_Task data_
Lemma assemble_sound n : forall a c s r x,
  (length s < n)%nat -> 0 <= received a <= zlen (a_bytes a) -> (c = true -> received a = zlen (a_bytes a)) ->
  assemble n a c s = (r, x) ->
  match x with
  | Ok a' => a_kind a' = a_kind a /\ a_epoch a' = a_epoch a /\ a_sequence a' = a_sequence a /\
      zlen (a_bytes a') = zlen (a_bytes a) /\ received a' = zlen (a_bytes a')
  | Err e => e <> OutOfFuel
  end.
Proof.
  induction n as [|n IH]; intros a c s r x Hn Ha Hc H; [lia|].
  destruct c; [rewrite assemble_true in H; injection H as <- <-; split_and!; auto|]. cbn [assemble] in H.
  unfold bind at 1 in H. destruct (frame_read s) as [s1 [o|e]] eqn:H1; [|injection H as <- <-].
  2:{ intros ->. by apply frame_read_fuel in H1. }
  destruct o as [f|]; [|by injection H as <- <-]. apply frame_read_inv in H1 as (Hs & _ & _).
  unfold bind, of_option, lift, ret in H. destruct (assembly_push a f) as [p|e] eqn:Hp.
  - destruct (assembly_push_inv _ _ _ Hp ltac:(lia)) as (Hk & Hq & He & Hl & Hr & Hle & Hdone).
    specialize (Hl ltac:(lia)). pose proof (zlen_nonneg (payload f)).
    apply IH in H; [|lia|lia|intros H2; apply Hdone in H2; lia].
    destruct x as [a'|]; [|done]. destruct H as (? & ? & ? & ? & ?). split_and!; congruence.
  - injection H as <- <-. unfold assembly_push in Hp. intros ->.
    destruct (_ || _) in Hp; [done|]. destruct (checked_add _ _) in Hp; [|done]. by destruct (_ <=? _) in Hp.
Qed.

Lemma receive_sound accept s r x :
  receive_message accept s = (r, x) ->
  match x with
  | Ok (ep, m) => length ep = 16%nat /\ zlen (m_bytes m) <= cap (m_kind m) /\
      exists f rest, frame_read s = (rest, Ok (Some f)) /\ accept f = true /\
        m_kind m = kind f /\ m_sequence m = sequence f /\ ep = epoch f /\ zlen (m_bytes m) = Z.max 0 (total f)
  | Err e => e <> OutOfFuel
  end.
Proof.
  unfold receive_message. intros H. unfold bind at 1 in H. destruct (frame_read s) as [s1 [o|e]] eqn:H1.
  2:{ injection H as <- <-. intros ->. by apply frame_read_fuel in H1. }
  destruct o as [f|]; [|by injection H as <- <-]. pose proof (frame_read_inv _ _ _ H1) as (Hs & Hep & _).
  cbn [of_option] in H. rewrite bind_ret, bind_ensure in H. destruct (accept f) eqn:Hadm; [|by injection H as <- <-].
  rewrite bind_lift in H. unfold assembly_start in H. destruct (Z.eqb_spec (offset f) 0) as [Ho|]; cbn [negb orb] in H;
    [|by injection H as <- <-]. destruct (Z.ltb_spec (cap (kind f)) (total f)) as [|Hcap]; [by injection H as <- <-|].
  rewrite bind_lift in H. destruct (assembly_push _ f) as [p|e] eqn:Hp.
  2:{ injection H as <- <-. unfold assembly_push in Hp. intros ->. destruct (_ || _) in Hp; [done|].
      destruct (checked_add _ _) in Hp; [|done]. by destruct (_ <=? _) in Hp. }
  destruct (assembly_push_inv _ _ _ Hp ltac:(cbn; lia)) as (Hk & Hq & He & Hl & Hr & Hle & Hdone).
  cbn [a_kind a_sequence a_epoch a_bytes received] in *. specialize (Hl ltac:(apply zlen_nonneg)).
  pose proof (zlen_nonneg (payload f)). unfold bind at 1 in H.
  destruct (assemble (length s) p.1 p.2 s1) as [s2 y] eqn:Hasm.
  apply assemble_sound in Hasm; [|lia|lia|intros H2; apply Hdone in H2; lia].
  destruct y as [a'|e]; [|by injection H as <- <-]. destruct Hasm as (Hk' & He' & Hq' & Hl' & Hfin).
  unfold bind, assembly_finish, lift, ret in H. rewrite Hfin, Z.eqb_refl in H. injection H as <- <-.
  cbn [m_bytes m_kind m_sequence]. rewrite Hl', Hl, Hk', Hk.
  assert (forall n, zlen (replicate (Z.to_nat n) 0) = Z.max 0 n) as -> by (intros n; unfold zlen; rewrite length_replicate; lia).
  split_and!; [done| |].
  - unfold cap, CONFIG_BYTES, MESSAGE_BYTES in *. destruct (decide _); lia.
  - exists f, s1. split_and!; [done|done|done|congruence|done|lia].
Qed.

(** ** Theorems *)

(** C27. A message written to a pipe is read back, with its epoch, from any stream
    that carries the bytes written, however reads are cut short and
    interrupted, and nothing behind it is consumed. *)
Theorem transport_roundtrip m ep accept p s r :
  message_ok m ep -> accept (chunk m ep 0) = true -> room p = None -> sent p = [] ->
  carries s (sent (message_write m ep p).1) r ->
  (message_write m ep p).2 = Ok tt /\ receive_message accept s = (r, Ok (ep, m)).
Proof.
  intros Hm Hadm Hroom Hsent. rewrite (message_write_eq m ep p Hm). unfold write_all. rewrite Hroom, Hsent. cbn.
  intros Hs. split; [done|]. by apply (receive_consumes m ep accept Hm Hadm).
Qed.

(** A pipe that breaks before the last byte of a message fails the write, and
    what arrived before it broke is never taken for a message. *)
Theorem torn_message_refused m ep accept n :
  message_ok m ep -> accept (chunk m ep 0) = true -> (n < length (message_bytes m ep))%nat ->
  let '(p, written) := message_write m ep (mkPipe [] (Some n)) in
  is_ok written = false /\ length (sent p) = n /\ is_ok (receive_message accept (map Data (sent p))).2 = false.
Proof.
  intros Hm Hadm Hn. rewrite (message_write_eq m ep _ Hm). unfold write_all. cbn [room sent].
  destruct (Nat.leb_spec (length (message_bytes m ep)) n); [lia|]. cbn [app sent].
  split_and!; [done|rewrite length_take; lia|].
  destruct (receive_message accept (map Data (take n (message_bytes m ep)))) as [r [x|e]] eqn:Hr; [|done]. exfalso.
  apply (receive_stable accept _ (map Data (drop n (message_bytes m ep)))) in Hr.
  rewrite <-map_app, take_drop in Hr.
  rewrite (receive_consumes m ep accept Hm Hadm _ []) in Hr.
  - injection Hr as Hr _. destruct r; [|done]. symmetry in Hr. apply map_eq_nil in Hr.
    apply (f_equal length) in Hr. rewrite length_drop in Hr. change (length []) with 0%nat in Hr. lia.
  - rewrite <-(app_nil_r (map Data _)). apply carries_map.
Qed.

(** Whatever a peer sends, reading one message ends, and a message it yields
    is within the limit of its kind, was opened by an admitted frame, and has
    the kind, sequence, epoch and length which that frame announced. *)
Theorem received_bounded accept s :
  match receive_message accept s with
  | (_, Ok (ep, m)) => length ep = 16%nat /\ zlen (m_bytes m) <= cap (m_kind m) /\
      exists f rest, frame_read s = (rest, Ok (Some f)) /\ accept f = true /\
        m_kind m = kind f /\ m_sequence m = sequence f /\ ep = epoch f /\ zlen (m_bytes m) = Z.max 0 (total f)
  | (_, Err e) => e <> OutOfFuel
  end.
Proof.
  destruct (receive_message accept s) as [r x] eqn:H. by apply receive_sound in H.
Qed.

_Task requirements_
In full and without edits, repeat the listing above.

_Finished task_
Lemma assemble_sound n : forall a c s r x,
  (length s < n)%nat -> 0 <= received a <= zlen (a_bytes a) -> (c = true -> received a = zlen (a_bytes a)) ->
  assemble n a c s = (r, x) ->
  match x with
  | Ok a' => a_kind a' = a_kind a /\ a_epoch a' = a_epoch a /\ a_sequence a' = a_sequence a /\
      zlen (a_bytes a') = zlen (a_bytes a) /\ received a' = zlen (a_bytes a')
  | Err e => e <> OutOfFuel
  end.
Proof.
  induction n as [|n IH]; intros a c s r x Hn Ha Hc H; [lia|].
  destruct c; [rewrite assemble_true in H; injection H as <- <-; split_and!; auto|]. cbn [assemble] in H.
  unfold bind at 1 in H. destruct (frame_read s) as [s1 [o|e]] eqn:H1; [|injection H as <- <-].
  2:{ intros ->. by apply frame_read_fuel in H1. }
  destruct o as [f|]; [|by injection H as <- <-]. apply frame_read_inv in H1 as (Hs & _ & _).
  unfold bind, of_option, lift, ret in H. destruct (assembly_push a f) as [p|e] eqn:Hp.
  - destruct (assembly_push_inv _ _ _ Hp ltac:(lia)) as (Hk & Hq & He & Hl & Hr & Hle & Hdone).
    specialize (Hl ltac:(lia)). pose proof (zlen_nonneg (payload f)).
    apply IH in H; [|lia|lia|intros H2; apply Hdone in H2; lia].
    destruct x as [a'|]; [|done]. destruct H as (? & ? & ? & ? & ?). split_and!; congruence.
  - injection H as <- <-. unfold assembly_push in Hp. intros ->.
    destruct (_ || _) in Hp; [done|]. destruct (checked_add _ _) in Hp; [|done]. by destruct (_ <=? _) in Hp.
Qed.

Lemma receive_sound accept s r x :
  receive_message accept s = (r, x) ->
  match x with
  | Ok (ep, m) => length ep = 16%nat /\ zlen (m_bytes m) <= cap (m_kind m) /\
      exists f rest, frame_read s = (rest, Ok (Some f)) /\ accept f = true /\
        m_kind m = kind f /\ m_sequence m = sequence f /\ ep = epoch f /\ zlen (m_bytes m) = Z.max 0 (total f)
  | Err e => e <> OutOfFuel
  end.
Proof.
  unfold receive_message. intros H. unfold bind at 1 in H. destruct (frame_read s) as [s1 [o|e]] eqn:H1.
  2:{ injection H as <- <-. intros ->. by apply frame_read_fuel in H1. }
  destruct o as [f|]; [|by injection H as <- <-]. pose proof (frame_read_inv _ _ _ H1) as (Hs & Hep & _).
  cbn [of_option] in H. rewrite bind_ret, bind_ensure in H. destruct (accept f) eqn:Hadm; [|by injection H as <- <-].
  rewrite bind_lift in H. unfold assembly_start in H. destruct (Z.eqb_spec (offset f) 0) as [Ho|]; cbn [negb orb] in H;
    [|by injection H as <- <-]. destruct (Z.ltb_spec (cap (kind f)) (total f)) as [|Hcap]; [by injection H as <- <-|].
  rewrite bind_lift in H. destruct (assembly_push _ f) as [p|e] eqn:Hp.
  2:{ injection H as <- <-. unfold assembly_push in Hp. intros ->. destruct (_ || _) in Hp; [done|].
      destruct (checked_add _ _) in Hp; [|done]. by destruct (_ <=? _) in Hp. }
  destruct (assembly_push_inv _ _ _ Hp ltac:(cbn; lia)) as (Hk & Hq & He & Hl & Hr & Hle & Hdone).
  cbn [a_kind a_sequence a_epoch a_bytes received] in *. specialize (Hl ltac:(apply zlen_nonneg)).
  pose proof (zlen_nonneg (payload f)). unfold bind at 1 in H.
  destruct (assemble (length s) p.1 p.2 s1) as [s2 y] eqn:Hasm.
  apply assemble_sound in Hasm; [|lia|lia|intros H2; apply Hdone in H2; lia].
  destruct y as [a'|e]; [|by injection H as <- <-]. destruct Hasm as (Hk' & He' & Hq' & Hl' & Hfin).
  unfold bind, assembly_finish, lift, ret in H. rewrite Hfin, Z.eqb_refl in H. injection H as <- <-.
  cbn [m_bytes m_kind m_sequence]. rewrite Hl', Hl, Hk', Hk.
  assert (forall n, zlen (replicate (Z.to_nat n) 0) = Z.max 0 n) as -> by (intros n; unfold zlen; rewrite length_replicate; lia).
  split_and!; [done| |].
  - unfold cap, CONFIG_BYTES, MESSAGE_BYTES in *. destruct (decide _); lia.
  - exists f, s1. split_and!; [done|done|done|congruence|done|lia].
Qed.

(** ** Theorems *)

(** C27. A message written to a pipe is read back, with its epoch, from any stream
    that carries the bytes written, however reads are cut short and
    interrupted, and nothing behind it is consumed. *)
Theorem transport_roundtrip m ep accept p s r :
  message_ok m ep -> accept (chunk m ep 0) = true -> room p = None -> sent p = [] ->
  carries s (sent (message_write m ep p).1) r ->
  (message_write m ep p).2 = Ok tt /\ receive_message accept s = (r, Ok (ep, m)).
Proof.
  intros Hm Hadm Hroom Hsent. rewrite (message_write_eq m ep p Hm). unfold write_all. rewrite Hroom, Hsent. cbn.
  intros Hs. split; [done|]. by apply (receive_consumes m ep accept Hm Hadm).
Qed.

(** A pipe that breaks before the last byte of a message fails the write, and
    what arrived before it broke is never taken for a message. *)
Theorem torn_message_refused m ep accept n :
  message_ok m ep -> accept (chunk m ep 0) = true -> (n < length (message_bytes m ep))%nat ->
  let '(p, written) := message_write m ep (mkPipe [] (Some n)) in
  is_ok written = false /\ length (sent p) = n /\ is_ok (receive_message accept (map Data (sent p))).2 = false.
Proof.
  intros Hm Hadm Hn. rewrite (message_write_eq m ep _ Hm). unfold write_all. cbn [room sent].
  destruct (Nat.leb_spec (length (message_bytes m ep)) n); [lia|]. cbn [app sent].
  split_and!; [done|rewrite length_take; lia|].
  destruct (receive_message accept (map Data (take n (message_bytes m ep)))) as [r [x|e]] eqn:Hr; [|done]. exfalso.
  apply (receive_stable accept _ (map Data (drop n (message_bytes m ep)))) in Hr.
  rewrite <-map_app, take_drop in Hr.
  rewrite (receive_consumes m ep accept Hm Hadm _ []) in Hr.
  - injection Hr as Hr _. destruct r; [|done]. symmetry in Hr. apply map_eq_nil in Hr.
    apply (f_equal length) in Hr. rewrite length_drop in Hr. change (length []) with 0%nat in Hr. lia.
  - rewrite <-(app_nil_r (map Data _)). apply carries_map.
Qed.

(** Whatever a peer sends, reading one message ends, and a message it yields
    is within the limit of its kind, was opened by an admitted frame, and has
    the kind, sequence, epoch and length which that frame announced. *)
Theorem received_bounded accept s :
  match receive_message accept s with
  | (_, Ok (ep, m)) => length ep = 16%nat /\ zlen (m_bytes m) <= cap (m_kind m) /\
      exists f rest, frame_read s = (rest, Ok (Some f)) /\ accept f = true /\
        m_kind m = kind f /\ m_sequence m = sequence f /\ ep = epoch f /\ zlen (m_bytes m) = Z.max 0 (total f)
  | (_, Err e) => e <> OutOfFuel
  end.
Proof.
  destruct (receive_message accept s) as [r x] eqn:H. by apply receive_sound in H.
Qed.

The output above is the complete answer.